The Indo-US civilian nuclear agreement was met with stiff opposition by some political parties and activists in India. Although many mainstream political parties including the Indian National Congress support the deal along with regional parties like Dravida Munnetra Kazhagam and Rashtriya Janata Dal its realisation has run into difficulties in the face of stiff political opposition in India. Also, in November 2007, former Indian Military chiefs, bureaucrats and scientists drafted a letter to Members of Parliament expressing their support for the deal. However, opposition and criticism continued at political levels. The Samajwadi Party (SP) which was with the Left Front in opposing the deal changed its stand after discussing with ex-president of India and scientist Dr A P J Abdul Kalam.
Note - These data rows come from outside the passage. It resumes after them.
(* ===== verification/Crypto.v ===== *)
(** * Cryptography: crypto/mod.rs and crypto/keys.rs

    libsodium is a parameter, the class [Sodium]; [SodiumLaws] states what its documentation
    promises of the functions the code calls. Module [keys] is keys.rs (the [Keeper] and the
    locks), the other modules are the types of mod.rs: [CipherText], [PlainTextRef],
    [CipherTextRef], [RefKey] and [FixedKey]. [SecStr], [PlainText] and the two [Ref] types
    wrap bytes and are bytes here. *)

From S2P Require Import Prelude Refs.
From S2P Require Models.

(** ** libsodium *)

Class Sodium := {
  KEYBYTES : nat;          (* crypto_aead_chacha20poly1305_KEYBYTES *)
  NPUBBYTES : nat;         (* crypto_aead_chacha20poly1305_NPUBBYTES *)
  ABYTES : nat;            (* crypto_aead_chacha20poly1305_ABYTES *)
  SEALBYTES : nat;         (* crypto_box_SEALBYTES *)
  BYTES_MAX : nat;         (* crypto_generichash_blake2b_BYTES_MAX *)
  SALTBYTES : nat;         (* crypto_generichash_blake2b_SALTBYTES *)
  STREAM_KEYBYTES : nat;   (* crypto_stream_chacha20_KEYBYTES *)
  STREAM_NONCEBYTES : nat; (* crypto_stream_chacha20_NONCEBYTES *)
  rng : Type;              (* the state of the random generator *)
  randombytes_buf : nat → rng → bytes * rng;
  (* A non-zero return code is [None]. *)
  generichash_salt_personal (outlen : nat) (msg key salt personal : bytes) : option bytes;
  aead_encrypt (msg ad nonce key : bytes) : option bytes;
  aead_decrypt (ct ad nonce key : bytes) : option bytes;
  box_seed_keypair (seed : bytes) : option (bytes * bytes);
  box_seal (msg pk : bytes) : rng → option bytes * rng;
  box_seal_open (ct pk sk : bytes) : option bytes;
  stream_chacha20 (len : nat) (nonce key : bytes) : option bytes;
}.

Class SodiumLaws `{Sodium} : Prop := {
  KEYBYTES_eq : KEYBYTES = 32;
  NPUBBYTES_eq : NPUBBYTES = 8;
  ABYTES_eq : ABYTES = 16;
  SEALBYTES_eq : SEALBYTES = 48;
  BYTES_MAX_eq : BYTES_MAX = 64;
  SALTBYTES_eq : SALTBYTES = 16;
  randombytes_length : ∀ n r, length (randombytes_buf n r).1 = n;
  (* Up to 64 bytes of output and 64 bytes of key; salt and personalization of 16. *)
  generichash_ok : ∀ n msg key salt personal, 0 < n ≤ 64 → length key ≤ 64 →
    length salt = 16 → length personal = 16 →
    ∃ out, generichash_salt_personal n msg key salt personal = Some out ∧ length out = n;
  aead_encrypt_ok : ∀ msg ad nonce key, length nonce = 8 → length key = 32 →
    ∃ ct, aead_encrypt msg ad nonce key = Some ct ∧ length ct = length msg + 16 ∧
      aead_decrypt ct ad nonce key = Some msg;
  aead_decrypt_length : ∀ ct ad nonce key msg,
    aead_decrypt ct ad nonce key = Some msg → length ct = length msg + 16;
  box_seed_keypair_ok : ∀ seed, length seed = 32 → is_Some (box_seed_keypair seed);
  box_seal_ok : ∀ seed pk sk msg r, box_seed_keypair seed = Some (pk, sk) →
    ∃ ct r', box_seal msg pk r = (Some ct, r') ∧ length ct = length msg + 48 ∧
      box_seal_open ct pk sk = Some msg;
  box_seal_open_length : ∀ ct pk sk msg,
    box_seal_open ct pk sk = Some msg → length ct = length msg + 48;
  stream_ok : ∀ n nonce key, ∃ s, stream_chacha20 n nonce key = Some s ∧ length s = n;
}.

(** ** crypto/keys.rs *)
Module keys.
Section keys.
Context `{Sodium}.

Definition UNIVERSAL_KEY_MSG : bytes := lit "hat-backup:universal-key:rust".
Definition HAT_PERSONALIZATION : bytes := lit "hat-backup~~rust".

Definition compute_salt (node_type : chunk.NodeType) (leaf_type : Models.LeafType) : bytes :=
  le_encode 8 (chunk.NodeType_into_u64 node_type) ++
  le_encode 8 (chunk.LeafType_into_u64 leaf_type).

Definition random_bytes (size : nat) : M rng bytes := λ r,
  let '(b, r') := randombytes_buf size r in (Ok b, r').

(** The out parameter is given by its length and returned. *)
Definition keyed_fingerprint (sk msg salt : bytes) (outlen : nat) : res bytes :=
  assert_ (SALTBYTES = length salt) ;;
  expect (generichash_salt_personal outlen msg sk salt HAT_PERSONALIZATION).

Definition keyed_fingerprint_simple (sk msg : bytes) (outlen : nat) : res bytes :=
  keyed_fingerprint sk msg HAT_PERSONALIZATION outlen.

Record Keeper := mkKeeper {
  universal_key : bytes;
  fingerprint_key : option bytes;
  blob_authentication_key : option bytes;
  data_key_pk : option bytes;
  data_key_sk : option bytes;
  naming_key_pk : option bytes;
  naming_key_sk : option bytes;
  access_key_pk : option bytes;
  access_key_sk : option bytes;
}.

Definition from_key_and_nonce (key nonce : bytes) (outlen : nat) : res bytes :=
  keyed_fingerprint_simple key nonce outlen.

Definition from_nonce (k : Keeper) (nonce : bytes) (outlen : nat) : res bytes :=
  from_key_and_nonce (universal_key k) nonce outlen.

Definition x25519_key_pair_from_nonce (k : Keeper) (nonce : bytes) : res (bytes * bytes) :=
  seed ← from_nonce k nonce 32;
  expect (box_seed_keypair seed).

Definition init (k : Keeper) : res Keeper :=
  fp ← from_nonce k (lit "hat:FINGERPRINT-key") 64;
  ba ← from_nonce k (lit "hat:BLOB-AUTHENTICATION-key") 64;
  '(dpk, dsk) ← x25519_key_pair_from_nonce k (lit "hat:DATA-key-x25519");
  '(apk, ask) ← x25519_key_pair_from_nonce k (lit "hat:ACCESS-key-x25519");
  '(npk, nsk) ← x25519_key_pair_from_nonce k (lit "hat:NAMING-key-x25519");
  Ok {| universal_key := universal_key k;
        fingerprint_key := Some fp; blob_authentication_key := Some ba;
        data_key_pk := Some dpk; data_key_sk := Some dsk;
        naming_key_pk := Some npk; naming_key_sk := Some nsk;
        access_key_pk := Some apk; access_key_sk := Some ask |}.

Definition Keeper_new (key : bytes) : res Keeper :=
  universal_key ← from_key_and_nonce key UNIVERSAL_KEY_MSG 32;
  init {| universal_key := universal_key;
          fingerprint_key := None; blob_authentication_key := None;
          data_key_pk := None; data_key_sk := None;
          naming_key_pk := None; naming_key_sk := None;
          access_key_pk := None; access_key_sk := None |}.

(** The key file of the repository directory, [None] when it does not exist. *)
Definition load_from_universal_key (file : option bytes) : res Keeper :=
  buf ← ok_or file (IoError "No such file or directory");
  Keeper_new buf.

Definition write_new_universal_key : M (option bytes * rng) unit := λ '(_, r),
  (* [File::create] truncates the file before the key is made. *)
  match random_bytes 32 r with
  | (Ok key, r') =>
      match Keeper_new key with
      | Ok keeper => (Ok (), (Some (universal_key keeper), r'))
      | Err e => (Err e, (Some [], r'))
      | Panic => (Panic, (Some [], r'))
      | Diverge => (Diverge, (Some [], r'))
      end
  | (_, r') => (Panic, (Some [], r'))
  end.

Definition asymmetric_lock (pk msg : bytes) : M rng bytes := λ r,
  let '(out, r') := box_seal msg pk r in (expect out, r').

(** [ciphertext.len() - SEALBYTES] panics (or asks for an impossible vector) below zero. *)
Definition asymmetric_unlock (pk sk ciphertext : bytes) : res bytes :=
  assert_ (SEALBYTES ≤ length ciphertext) ;;
  expect (box_seal_open ciphertext pk sk).

Definition data_lock (k : Keeper) (msg : bytes) : M rng bytes :=
  pk ← lift (expect (data_key_pk k));
  asymmetric_lock pk msg.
Now the SP is in support of the government and the deal. The Indian Government survived a vote of confidence by 275-256 after the Left Front withdrew their support to the government over this dispute.

Political opposition

Bharatiya Janata Party 
The main opposition party Bharatiya Janata Party (BJP) which laid the groundwork for the deal criticized the deal saying that the deal in its present form was unacceptable to the BJP and wanted the deal renegotiated. The BJP had asked the government not to accept the deal without a vote in the parliament. However, the government remained steadfast on its commitment to the deal and has refused to back down on the agreement. Veteran BJP leader Lal Krishna Advani, in a statement to the Indian Express newspaper, seemed to indicate willingness to support the government provided some legislative measures. However his party refused to follow that line and stuck to its earlier stand.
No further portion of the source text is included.